History of the tag vs escape quarrel: Present the proposal again?, Results of TC39 presentation, specifically comments such as this, this, this, this, this, this
For what it's worth from me: We currently have a working solution. One in the hand vs two in the bush.
I would prefer if, rather than pursuing a low-level RegExp.escape feature, we would work on a high-level RegExp templating feature.
Talking to users, we have found that almost everyone wants a RegExp.escape
for the simple cases and no one asked for RegExp.tag
, users I've spoken with found .tag
very confusing as well.
It would be great if the proposal's README summarized these explanations. I was unaware of some of this context. I would be especially interested in hearing about developers who are confused by RegExp.tag
--this is news to me.
To be clear, I'm not opposed to RegExp.escape
. I was trying to motivate people to work on a higher-level construct. You've given good context for explaining why that's not a good idea. It's more important to solve this problem one way or another, than in the way that I aesthetically prefer.
@littledan this proposal is 5 years old. The agenda item is not a proposal, it’s a discussion topic, during which context will be provided. Once this proposal is being actually proposed, then it will contain sufficient context in its documents.
I suggest you add an FAQ topic to explain the context here as well, to help people get prepared for the meeting and avoid repeated questions along the lines I made.
I've made a PR here: https://github.com/benjamingr/RegExp.escape/pull/46 just to start a FAQ, contributions welcome.
Do you have an example of a library that attempts to solve this? If there are none, I think that does serve as evidence that it would not, in fact, add any value. If there are some, it'd be great to learn about them.

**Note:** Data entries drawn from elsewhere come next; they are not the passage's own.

(** The session configure builds from the tokens it obtained (lines 214-219). *)
Definition new_session (consumer_key consumer_secret : string)
    (access_token access_token_secret : option string) : OAuth1Session :=
  {| client_key := Some consumer_key; client_secret := Some consumer_secret;
     resource_owner_key := access_token; resource_owner_secret := access_token_secret;
     verifier := None |}.

(** The session of the request-token step (line 178). *)
Definition consumer_session (consumer_key consumer_secret : string) : OAuth1Session :=
  {| client_key := Some consumer_key; client_secret := Some consumer_secret;
     resource_owner_key := None; resource_owner_secret := None; verifier := None |}.

(** The world once is_configured has loaded '.env' and asked the platform. *)
Definition validated (w : World) : World :=
  set_trace (trace w ++ [validation_call w]) (loaded w).

(** The keys configure writes. *)
Definition credential_keys : list string :=
  ["TWITTER_USERNAME"; "TWITTER_USER_ID"; "TWITTER_CONSUMER_KEY";
   "TWITTER_CONSUMER_SECRET"; "TWITTER_ACCESS_TOKEN"; "TWITTER_ACCESS_TOKEN_SECRET"].

(** What '.env' binds a key to; None also when there is no file. *)
Definition setting (key : string) (w : World) : option string :=
  dotenv w ≫= (.!! key).

(** Two tweets that differ at most in the two author fields. *)
Definition same_but_author (tweet tweet' : pyval) : Prop :=
  exists d d', tweet = PDict d /\ tweet' = PDict d'
    /\ forall k, k <> "author_name" -> k <> "author_username" -> assoc k d' = assoc k d.

(** A user entry the join accepts: a dict with a hashable id, a name and
    a username. *)
Definition well_formed_user (user : pyval) : Prop :=
  exists d id k name username,
    user = PDict d /\ assoc "id" d = Some id /\ hash_key id = Ret k
    /\ assoc "name" d = Some name /\ assoc "username" d = Some username.

(** A tweet the join accepts: a dict with a hashable author_id. *)
Definition well_formed_tweet (tweet : pyval) : Prop :=
  exists d author_id k,
    tweet = PDict d /\ assoc "author_id" d = Some author_id /\ hash_key author_id = Ret k.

I know of at least XRegExp.build.
Wow 9 years ago https://github.com/slevithan/xregexp/commit/47b338da4a03eba60c4b6db22a1adde9d14900bf - also CC @LeaVerou
Edit: also relevant: https://github.com/slevithan/xregexp/issues/103
Edit2: Note that XRegExp.tag
does not actually perform context sensitive escaping - it just calls .escape
on every substitution.
It would be really interesting (but likely impossible) to know how much of xregexp usage is .build
.
I think that having both a RegExp.escape
method that tries to handle as many escaping scenarios as possible and a RegExp.literal
method providing a simple interface for interpolation would be the best route.
RegExp.escape
could possibly be done by having a second argument specifying the regex up until the string being escaped, and if that argument is null
or missing it would escape for all possible contexts.
@ljharb just a note - xregexp.build
doesn't actually do what the suggested thing here does.
@leo60228 yeah and to be clear an .escape
proposal doesn't stop any future .tag/.build
efforts at all.
This well-intentioned but entirely wrong idea derailed this proposal 5 years ago and we ended up without a solution at all. Please let's not do this again.
@phpnode the way the stage process works is that the committee considers alternatives. I think the best path forward is to make a good faith effort to consider alternatives.
The more I talk to users and language committees of other languages the more I lean towards .escape
and not a tagged-template - but I am one (relatively inexperienced in language design) developer. By the way note that the two APIs are not mutually exclusive and nothing prevents .tag
to land at some point in the future anyway.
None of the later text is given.